▶ _TASK TO COMPLETE_
Please repeat the lines below, exactly and only, from the one that holds "exists (String c" through the one that holds "- destruct r;".

▶ _TASK DATA_
-.-.-
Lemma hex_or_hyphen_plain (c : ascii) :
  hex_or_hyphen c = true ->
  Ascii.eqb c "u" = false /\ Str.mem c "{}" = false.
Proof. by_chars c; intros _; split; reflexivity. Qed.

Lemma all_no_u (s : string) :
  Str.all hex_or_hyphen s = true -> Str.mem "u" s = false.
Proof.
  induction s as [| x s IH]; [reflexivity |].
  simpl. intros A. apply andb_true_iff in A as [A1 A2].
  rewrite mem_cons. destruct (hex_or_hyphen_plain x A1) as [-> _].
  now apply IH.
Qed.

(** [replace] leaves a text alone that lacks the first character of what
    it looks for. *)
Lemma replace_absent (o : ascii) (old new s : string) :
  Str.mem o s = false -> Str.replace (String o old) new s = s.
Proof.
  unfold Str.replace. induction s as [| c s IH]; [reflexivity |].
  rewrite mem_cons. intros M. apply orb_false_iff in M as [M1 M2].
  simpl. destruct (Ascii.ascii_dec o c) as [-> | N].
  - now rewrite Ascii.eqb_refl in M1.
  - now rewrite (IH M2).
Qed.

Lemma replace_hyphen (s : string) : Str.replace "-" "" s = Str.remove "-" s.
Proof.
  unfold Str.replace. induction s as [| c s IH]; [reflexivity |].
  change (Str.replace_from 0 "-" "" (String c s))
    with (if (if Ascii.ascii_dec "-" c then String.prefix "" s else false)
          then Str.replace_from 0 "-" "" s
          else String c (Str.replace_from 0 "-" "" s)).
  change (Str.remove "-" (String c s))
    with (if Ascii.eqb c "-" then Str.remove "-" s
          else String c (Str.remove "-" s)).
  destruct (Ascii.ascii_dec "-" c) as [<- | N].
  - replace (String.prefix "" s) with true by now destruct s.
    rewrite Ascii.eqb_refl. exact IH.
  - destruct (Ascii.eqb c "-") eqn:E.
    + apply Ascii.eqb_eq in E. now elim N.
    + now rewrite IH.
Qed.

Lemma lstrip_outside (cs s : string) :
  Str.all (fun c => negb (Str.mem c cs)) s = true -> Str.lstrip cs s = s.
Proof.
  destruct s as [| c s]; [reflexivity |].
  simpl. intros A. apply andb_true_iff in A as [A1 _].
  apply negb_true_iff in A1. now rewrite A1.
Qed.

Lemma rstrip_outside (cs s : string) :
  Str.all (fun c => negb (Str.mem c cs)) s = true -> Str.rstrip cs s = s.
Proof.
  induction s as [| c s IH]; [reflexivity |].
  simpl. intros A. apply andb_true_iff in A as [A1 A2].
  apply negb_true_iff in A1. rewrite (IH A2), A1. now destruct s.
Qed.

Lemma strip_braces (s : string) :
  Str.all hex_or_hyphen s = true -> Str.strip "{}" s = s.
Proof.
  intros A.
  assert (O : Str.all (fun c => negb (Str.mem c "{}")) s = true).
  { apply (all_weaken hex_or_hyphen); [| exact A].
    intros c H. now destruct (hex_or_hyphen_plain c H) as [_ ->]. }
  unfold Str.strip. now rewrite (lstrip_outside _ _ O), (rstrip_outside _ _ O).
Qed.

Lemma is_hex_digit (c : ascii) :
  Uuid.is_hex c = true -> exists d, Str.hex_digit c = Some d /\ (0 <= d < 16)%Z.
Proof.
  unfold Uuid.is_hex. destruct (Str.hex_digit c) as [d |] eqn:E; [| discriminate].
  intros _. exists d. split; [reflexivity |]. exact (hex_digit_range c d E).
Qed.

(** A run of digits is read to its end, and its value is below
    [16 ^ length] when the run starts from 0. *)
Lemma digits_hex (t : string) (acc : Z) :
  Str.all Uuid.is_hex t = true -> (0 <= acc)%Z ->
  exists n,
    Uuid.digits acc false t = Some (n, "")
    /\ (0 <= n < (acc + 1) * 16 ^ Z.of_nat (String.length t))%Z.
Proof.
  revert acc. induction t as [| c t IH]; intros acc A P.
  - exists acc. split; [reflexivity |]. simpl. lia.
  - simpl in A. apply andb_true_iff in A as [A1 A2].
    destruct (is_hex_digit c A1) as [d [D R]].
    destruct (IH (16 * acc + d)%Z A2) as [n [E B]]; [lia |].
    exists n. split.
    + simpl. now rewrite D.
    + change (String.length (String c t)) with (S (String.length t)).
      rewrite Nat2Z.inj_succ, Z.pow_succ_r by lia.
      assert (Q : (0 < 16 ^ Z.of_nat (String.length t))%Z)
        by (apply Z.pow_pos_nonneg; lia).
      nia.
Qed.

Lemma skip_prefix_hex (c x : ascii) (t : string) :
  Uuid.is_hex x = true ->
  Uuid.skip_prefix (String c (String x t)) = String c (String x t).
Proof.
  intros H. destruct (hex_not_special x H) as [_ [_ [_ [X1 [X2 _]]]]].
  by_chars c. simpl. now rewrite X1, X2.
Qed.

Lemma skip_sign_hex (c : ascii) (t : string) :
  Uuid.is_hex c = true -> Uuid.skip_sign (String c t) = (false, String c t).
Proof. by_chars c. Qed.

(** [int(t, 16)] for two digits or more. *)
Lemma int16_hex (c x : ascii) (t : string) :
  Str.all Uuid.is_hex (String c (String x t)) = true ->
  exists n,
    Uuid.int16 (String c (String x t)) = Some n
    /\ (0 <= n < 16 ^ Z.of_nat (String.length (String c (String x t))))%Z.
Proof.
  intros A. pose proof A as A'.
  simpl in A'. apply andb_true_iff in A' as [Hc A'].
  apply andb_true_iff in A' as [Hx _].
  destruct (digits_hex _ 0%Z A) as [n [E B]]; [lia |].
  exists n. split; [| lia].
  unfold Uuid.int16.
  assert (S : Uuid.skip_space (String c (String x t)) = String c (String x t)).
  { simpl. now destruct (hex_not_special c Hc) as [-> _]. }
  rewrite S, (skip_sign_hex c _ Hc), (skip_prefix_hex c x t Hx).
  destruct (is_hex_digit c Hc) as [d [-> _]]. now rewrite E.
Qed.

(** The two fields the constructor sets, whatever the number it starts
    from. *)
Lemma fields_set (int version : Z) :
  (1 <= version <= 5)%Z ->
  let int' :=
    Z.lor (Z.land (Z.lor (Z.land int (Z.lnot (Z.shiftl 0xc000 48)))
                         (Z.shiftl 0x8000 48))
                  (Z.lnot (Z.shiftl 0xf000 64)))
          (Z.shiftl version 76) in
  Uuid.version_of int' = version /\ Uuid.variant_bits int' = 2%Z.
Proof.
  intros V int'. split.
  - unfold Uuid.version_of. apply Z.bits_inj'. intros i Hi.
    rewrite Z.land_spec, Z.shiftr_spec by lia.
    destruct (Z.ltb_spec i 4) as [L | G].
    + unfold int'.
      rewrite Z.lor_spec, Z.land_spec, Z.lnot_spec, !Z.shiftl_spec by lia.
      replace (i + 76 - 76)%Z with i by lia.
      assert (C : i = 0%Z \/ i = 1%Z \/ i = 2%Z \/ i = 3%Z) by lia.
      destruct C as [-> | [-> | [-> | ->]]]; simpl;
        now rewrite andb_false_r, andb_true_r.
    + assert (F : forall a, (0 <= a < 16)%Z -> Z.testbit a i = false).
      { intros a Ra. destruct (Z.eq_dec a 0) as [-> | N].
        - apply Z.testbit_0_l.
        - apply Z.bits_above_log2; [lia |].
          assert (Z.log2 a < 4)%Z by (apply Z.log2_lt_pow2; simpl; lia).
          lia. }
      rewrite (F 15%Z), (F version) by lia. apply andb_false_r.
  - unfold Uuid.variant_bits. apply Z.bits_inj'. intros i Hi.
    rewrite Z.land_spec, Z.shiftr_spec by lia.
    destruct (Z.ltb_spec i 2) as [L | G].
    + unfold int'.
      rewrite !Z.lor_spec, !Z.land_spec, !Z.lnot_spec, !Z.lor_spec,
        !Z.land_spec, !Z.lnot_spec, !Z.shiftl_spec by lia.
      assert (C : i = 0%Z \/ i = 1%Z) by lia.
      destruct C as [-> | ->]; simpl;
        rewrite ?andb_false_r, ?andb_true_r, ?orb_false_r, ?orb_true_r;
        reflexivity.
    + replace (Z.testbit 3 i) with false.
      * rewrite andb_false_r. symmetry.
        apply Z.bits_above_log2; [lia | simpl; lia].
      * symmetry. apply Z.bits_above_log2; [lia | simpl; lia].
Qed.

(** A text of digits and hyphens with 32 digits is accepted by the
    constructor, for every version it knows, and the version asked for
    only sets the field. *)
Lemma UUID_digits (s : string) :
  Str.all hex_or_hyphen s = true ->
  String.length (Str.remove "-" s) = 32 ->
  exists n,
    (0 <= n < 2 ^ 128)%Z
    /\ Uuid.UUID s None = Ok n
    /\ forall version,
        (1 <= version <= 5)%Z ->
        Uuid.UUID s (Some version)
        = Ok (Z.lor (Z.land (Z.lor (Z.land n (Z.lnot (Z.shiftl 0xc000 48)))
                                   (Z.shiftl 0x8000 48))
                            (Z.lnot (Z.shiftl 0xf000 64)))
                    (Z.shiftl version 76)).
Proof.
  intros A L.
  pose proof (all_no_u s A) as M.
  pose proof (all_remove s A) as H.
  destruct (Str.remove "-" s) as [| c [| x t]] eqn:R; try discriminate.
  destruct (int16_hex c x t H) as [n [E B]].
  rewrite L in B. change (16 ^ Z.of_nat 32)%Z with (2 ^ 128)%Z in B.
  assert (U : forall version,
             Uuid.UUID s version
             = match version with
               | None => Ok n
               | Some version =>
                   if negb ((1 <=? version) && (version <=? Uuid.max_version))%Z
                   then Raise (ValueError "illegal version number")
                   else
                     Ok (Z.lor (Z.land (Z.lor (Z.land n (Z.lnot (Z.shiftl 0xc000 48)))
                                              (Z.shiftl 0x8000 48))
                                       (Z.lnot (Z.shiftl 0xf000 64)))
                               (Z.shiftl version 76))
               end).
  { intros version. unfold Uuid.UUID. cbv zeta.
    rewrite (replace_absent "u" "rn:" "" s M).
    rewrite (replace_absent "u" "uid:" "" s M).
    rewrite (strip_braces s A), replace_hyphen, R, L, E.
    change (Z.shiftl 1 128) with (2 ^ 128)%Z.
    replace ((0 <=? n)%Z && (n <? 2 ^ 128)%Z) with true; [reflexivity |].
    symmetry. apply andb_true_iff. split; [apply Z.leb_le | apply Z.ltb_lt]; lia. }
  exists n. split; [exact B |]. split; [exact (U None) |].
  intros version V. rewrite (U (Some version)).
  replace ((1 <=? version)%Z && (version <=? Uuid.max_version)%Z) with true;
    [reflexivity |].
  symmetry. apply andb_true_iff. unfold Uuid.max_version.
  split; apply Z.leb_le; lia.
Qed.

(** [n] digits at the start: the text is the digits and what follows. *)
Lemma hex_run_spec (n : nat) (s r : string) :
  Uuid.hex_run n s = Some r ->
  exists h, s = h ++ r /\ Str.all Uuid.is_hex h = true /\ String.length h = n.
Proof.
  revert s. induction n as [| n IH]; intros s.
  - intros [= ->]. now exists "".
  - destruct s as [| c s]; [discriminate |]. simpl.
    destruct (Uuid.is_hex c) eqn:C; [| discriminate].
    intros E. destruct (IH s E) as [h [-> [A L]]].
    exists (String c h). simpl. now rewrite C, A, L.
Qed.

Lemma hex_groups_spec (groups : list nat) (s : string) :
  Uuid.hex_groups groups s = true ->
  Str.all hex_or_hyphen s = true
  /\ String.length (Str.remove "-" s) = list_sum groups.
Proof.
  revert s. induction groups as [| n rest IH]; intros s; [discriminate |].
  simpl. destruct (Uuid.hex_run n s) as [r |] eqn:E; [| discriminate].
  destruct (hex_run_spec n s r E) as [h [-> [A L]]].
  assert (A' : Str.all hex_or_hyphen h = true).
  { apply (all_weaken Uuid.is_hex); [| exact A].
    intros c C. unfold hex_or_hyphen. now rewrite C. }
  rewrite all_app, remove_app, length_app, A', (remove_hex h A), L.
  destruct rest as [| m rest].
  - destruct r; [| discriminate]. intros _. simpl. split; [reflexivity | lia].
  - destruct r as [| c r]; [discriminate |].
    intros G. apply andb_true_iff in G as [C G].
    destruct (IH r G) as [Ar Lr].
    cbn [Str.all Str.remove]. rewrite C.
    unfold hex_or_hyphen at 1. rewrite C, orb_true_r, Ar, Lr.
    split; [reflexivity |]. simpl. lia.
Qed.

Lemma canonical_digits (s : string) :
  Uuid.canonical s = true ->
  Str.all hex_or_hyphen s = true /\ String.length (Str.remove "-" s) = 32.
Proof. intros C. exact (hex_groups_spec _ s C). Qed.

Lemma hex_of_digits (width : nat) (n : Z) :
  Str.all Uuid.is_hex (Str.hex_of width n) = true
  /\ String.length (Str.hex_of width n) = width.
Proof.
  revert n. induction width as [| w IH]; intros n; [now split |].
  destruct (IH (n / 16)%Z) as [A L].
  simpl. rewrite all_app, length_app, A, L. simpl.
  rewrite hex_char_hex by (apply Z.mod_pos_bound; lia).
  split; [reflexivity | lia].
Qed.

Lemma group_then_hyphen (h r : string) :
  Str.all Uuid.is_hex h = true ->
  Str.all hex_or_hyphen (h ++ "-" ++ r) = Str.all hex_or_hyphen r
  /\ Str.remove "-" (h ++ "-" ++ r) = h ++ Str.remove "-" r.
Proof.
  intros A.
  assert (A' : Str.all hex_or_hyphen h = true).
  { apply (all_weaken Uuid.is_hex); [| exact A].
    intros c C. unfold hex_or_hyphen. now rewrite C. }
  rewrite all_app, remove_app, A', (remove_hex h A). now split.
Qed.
-.-.-
▶ _REPLY TO THE EXERCISE_
    exists (String c h). simpl. now rewrite C, A, L.
Qed.

Lemma hex_groups_spec (groups : list nat) (s : string) :
  Uuid.hex_groups groups s = true ->
  Str.all hex_or_hyphen s = true
  /\ String.length (Str.remove "-" s) = list_sum groups.
Proof.
  revert s. induction groups as [| n rest IH]; intros s; [discriminate |].
  simpl. destruct (Uuid.hex_run n s) as [r |] eqn:E; [| discriminate].
  destruct (hex_run_spec n s r E) as [h [-> [A L]]].
  assert (A' : Str.all hex_or_hyphen h = true).
  { apply (all_weaken Uuid.is_hex); [| exact A].
    intros c C. unfold hex_or_hyphen. now rewrite C. }
  rewrite all_app, remove_app, length_app, A', (remove_hex h A), L.
  destruct rest as [| m rest].
  - destruct r; [| discriminate]. intros _. simpl. split; [reflexivity | lia].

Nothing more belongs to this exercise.